A internação involuntária de dependentes químicos no Brasil.
Enviada em 21/08/2020
No Brasil, muito se fala sobre dependência química, suas repercussões no contexto social e formas como lidar com a situação para que se possa minimizar os danos. Em junho de 2019, uma nova lei foi sancionada pelo atual presidente da República, Jair Messias Bolsonaro, autorizando a internação involuntária dos dependentes químicos. A nova regra tem um foco mais restritivo no sentido de abstinência e diminuição dos prejuízos. Essa aprovação alterou a forma do pedido de internação que deverá ser realizada pela família, servidor público da área de saúde, assistente social ou órgãos públicos (Sisnad). Internar se refere a ação de coibir o movimento de ir e vir de uma pessoa, tirando-a de seu ambiente domiciliar, com o intuito de tratar.
É preciso esclarecer que existem três tipos de internações: a voluntária, a compulsória e a involuntária. Fazendo distinção entre compulsória e involuntária, a primeira acontece pela via legal, em que a justiça vai determinar a internação, mesmo contra a vontade e protestos do indivíduo. A involuntária se dá através de pedido de terceiro, quando o paciente não tem condições de responder por si e perde a capacidade de perceber o efeito que a droga vem lhe causando. Para este último caso, a lei prevê que a internação seja feita em unidade de saúde com prazo máximo de noventa dias, período fixado como ideal para a desintoxicação.
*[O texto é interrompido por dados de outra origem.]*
(* ===== verification/Protocol.v ===== *)
(** * Wire protocol models ([crates/zk-protocol])

    The protocol constants, the encrypted envelope and its object kinds, the
    vault bootstrap record and the push/pull/conflict messages, field for
    field.  Every record has decidable equality, as every Rust type derives
    [PartialEq]. *)

From stdpp Require Import options.
From S2P Require Import Prelude.

(** ** constants.rs *)

Definition PROTOCOL_VERSION_V1 : N := 1.
Definition ENVELOPE_VERSION_V1 : N := 1.
Definition INITIAL_SYNC_CURSOR : N := 0.
Definition OBJECT_KIND_NOTE : N := 1.
Definition OBJECT_KIND_NOTEBOOK : N := 2.
Definition OBJECT_KIND_USER_SETTINGS : N := 3.
Definition OBJECT_KIND_ATTACHMENT_MANIFEST : N := 4.
Definition OBJECT_KIND_RESERVED : N := 5.
Definition ERROR_REVISION_CONFLICT : string := "REVISION_CONFLICT".
Definition ERROR_MUTATION_REPLAY_MISMATCH : string := "MUTATION_REPLAY_MISMATCH".
Definition ERROR_SYNC_CURSOR_INVALID : string := "SYNC_CURSOR_INVALID".

(** ** kind.rs *)

Inductive ObjectKind : Type :=
| Note | Notebook | UserSettings | AttachmentManifest | Reserved.

Definition ObjectKind_as_u16 (k : ObjectKind) : N :=
  match k with
  | Note => OBJECT_KIND_NOTE
  | Notebook => OBJECT_KIND_NOTEBOOK
  | UserSettings => OBJECT_KIND_USER_SETTINGS
  | AttachmentManifest => OBJECT_KIND_ATTACHMENT_MANIFEST
  | Reserved => OBJECT_KIND_RESERVED
  end.

(** [ObjectKind::try_from]; the error is [UnknownObjectKind(value)]. *)
Definition ObjectKind_try_from (value : N) : Result ObjectKind N :=
  if (value =? OBJECT_KIND_NOTE)%N then Ok Note
  else if (value =? OBJECT_KIND_NOTEBOOK)%N then Ok Notebook
  else if (value =? OBJECT_KIND_USER_SETTINGS)%N then Ok UserSettings
  else if (value =? OBJECT_KIND_ATTACHMENT_MANIFEST)%N then Ok AttachmentManifest
  else if (value =? OBJECT_KIND_RESERVED)%N then Ok Reserved
  else Err value.

(** ** envelope.rs *)

Record EncryptedKeyContainer : Type := mkKeyContainer {
  key_nonce : string;
  key_ciphertext : string
}.

Record EncryptedPayloadContainer : Type := mkPayloadContainer {
  payload_nonce : string;
  payload_ciphertext : string
}.

Record EncryptedEnvelope : Type := mkEnvelope {
  envelope_version : N;
  env_object_id : string;
  env_object_kind : N;
  wrapped_key : EncryptedKeyContainer;
  payload : EncryptedPayloadContainer
}.

(** [EncryptedEnvelope::kind] *)
Definition envelope_kind (e : EncryptedEnvelope) : Result ObjectKind N :=
  ObjectKind_try_from (env_object_kind e).

#[export] Instance EncryptedKeyContainer_eq_dec : EqDecision EncryptedKeyContainer.
Proof. solve_decision. Defined.
#[export] Instance EncryptedPayloadContainer_eq_dec : EqDecision EncryptedPayloadContainer.
Proof. solve_decision. Defined.
#[export] Instance EncryptedEnvelope_eq_dec : EqDecision EncryptedEnvelope.
Proof. solve_decision. Defined.

(** ** vault.rs *)

Record KdfParams : Type := mkKdfParams {
  kdf_algorithm : string;
  kdf_salt : string;
  memory_kib : N;
  iterations : N;
  parallelism : N
}.

Record WrappedVaultKey : Type := mkWrappedVaultKey {
  cipher_suite : string;
  wvk_nonce : string;
  wvk_ciphertext : string
}.

Record VaultBootstrap : Type := mkVaultBootstrap {
  crypto_version : N;
  kdf : KdfParams;
  wrapped_vault_key : WrappedVaultKey;
  recovery_wrapped_vault_key : WrappedVaultKey
}.

#[export] Instance KdfParams_eq_dec : EqDecision KdfParams.
Proof. solve_decision. Defined.
#[export] Instance WrappedVaultKey_eq_dec : EqDecision WrappedVaultKey.
Proof. solve_decision. Defined.
#[export] Instance VaultBootstrap_eq_dec : EqDecision VaultBootstrap.
Proof. solve_decision. Defined.

(** ** sync.rs *)

Record PushRequest : Type := mkPushRequest {
  req_mutation_id : string;
  req_object_id : string;
  req_expected_revision : N;
  req_object_kind : N;
  req_envelope : EncryptedEnvelope;
  req_is_deleted : bool
}.

Record PushResponse : Type := mkPushResponse {
  resp_object_id : string;
  resp_revision : N;
  resp_server_seq : N
}.

Record ConflictResponse : Type := mkConflictResponse {
  conf_error : string;
  conf_object_id : string;
  conf_expected_revision : N;
  conf_current_revision : N;
  conf_current_server_seq : N;
  conf_current_envelope : EncryptedEnvelope;
  conf_is_deleted : bool
}.

Record ObjectChange : Type := mkObjectChange {
  ch_server_seq : N;
  ch_object_id : string;
  ch_revision : N;
  ch_object_kind : N;
  ch_is_deleted : bool;
  ch_envelope : EncryptedEnvelope
}.

Record PullChangesResponse : Type := mkPullChangesResponse {
  pr_changes : list ObjectChange;
  pr_next_cursor : N;
  pr_has_more : bool
}.

#[export] Instance PushRequest_eq_dec : EqDecision PushRequest.
Proof. solve_decision. Defined.
#[export] Instance PushResponse_eq_dec : EqDecision PushResponse.
Proof. solve_decision. Defined.
#[export] Instance ConflictResponse_eq_dec : EqDecision ConflictResponse.
Proof. solve_decision. Defined.
#[export] Instance ObjectChange_eq_dec : EqDecision ObjectChange.
Proof. solve_decision. Defined.

(** ** Properties *)

(** The discriminants are injective, so decoding inverts encoding and every
    accepted discriminant is one of the five durable kinds. *)
Lemma ObjectKind_roundtrip k : ObjectKind_try_from (ObjectKind_as_u16 k) = Ok k.
Proof. by destruct k. Qed.

Lemma ObjectKind_try_from_ok v k :
  ObjectKind_try_from v = Ok k -> v = ObjectKind_as_u16 k.
Proof.
  unfold ObjectKind_try_from. repeat case_match; intros [= <-]; by apply N.eqb_eq.
Qed.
Psicologicamente falando, a dependência química é um transtorno mental em que o sujeito perde a liberdade de discernir a realidade e acaba por gerar prejuízos a sua saúde ou a de outrem. A Lei Federal 10.216/2004 regulamenta a cerca da proteção e os direitos das pessoas portadoras de transtornos mentais e internações de dependentes químicos, onde prevê em seu artigo 1º que “os direitos e a proteção das pessoas acometidas de transtorno mental, de que trata esta lei, são assegurados sem qualquer forma de discriminação". A CF/88 prevê o direito a liberdade, a vida, a segurança e a dignidade.
Destarte, o tema é bastante polêmico já que acaba por ferir o direito de locomoção garantido por lei. Porém, abre brechas para a discussão entre tolher o indivíduo da sua liberdade e garantir a sua integridade. A Carta Magna prevê que o direito a vida se sobrepõe aos demais direitos, sendo assim, compete ao governo implantação de políticas públicas necessárias para a preservação da vida, na tentativa de recuperar acolher e resgatar o indivíduo que se encontra em situação vulnerável em sua totalidade, bem como implantar medidas para educar a população mostrando os riscos que as drogas podem ocasionar. A intenção é oferecer uma proteção para que as pessoas possam se tratar e resgatar a sua dignidade.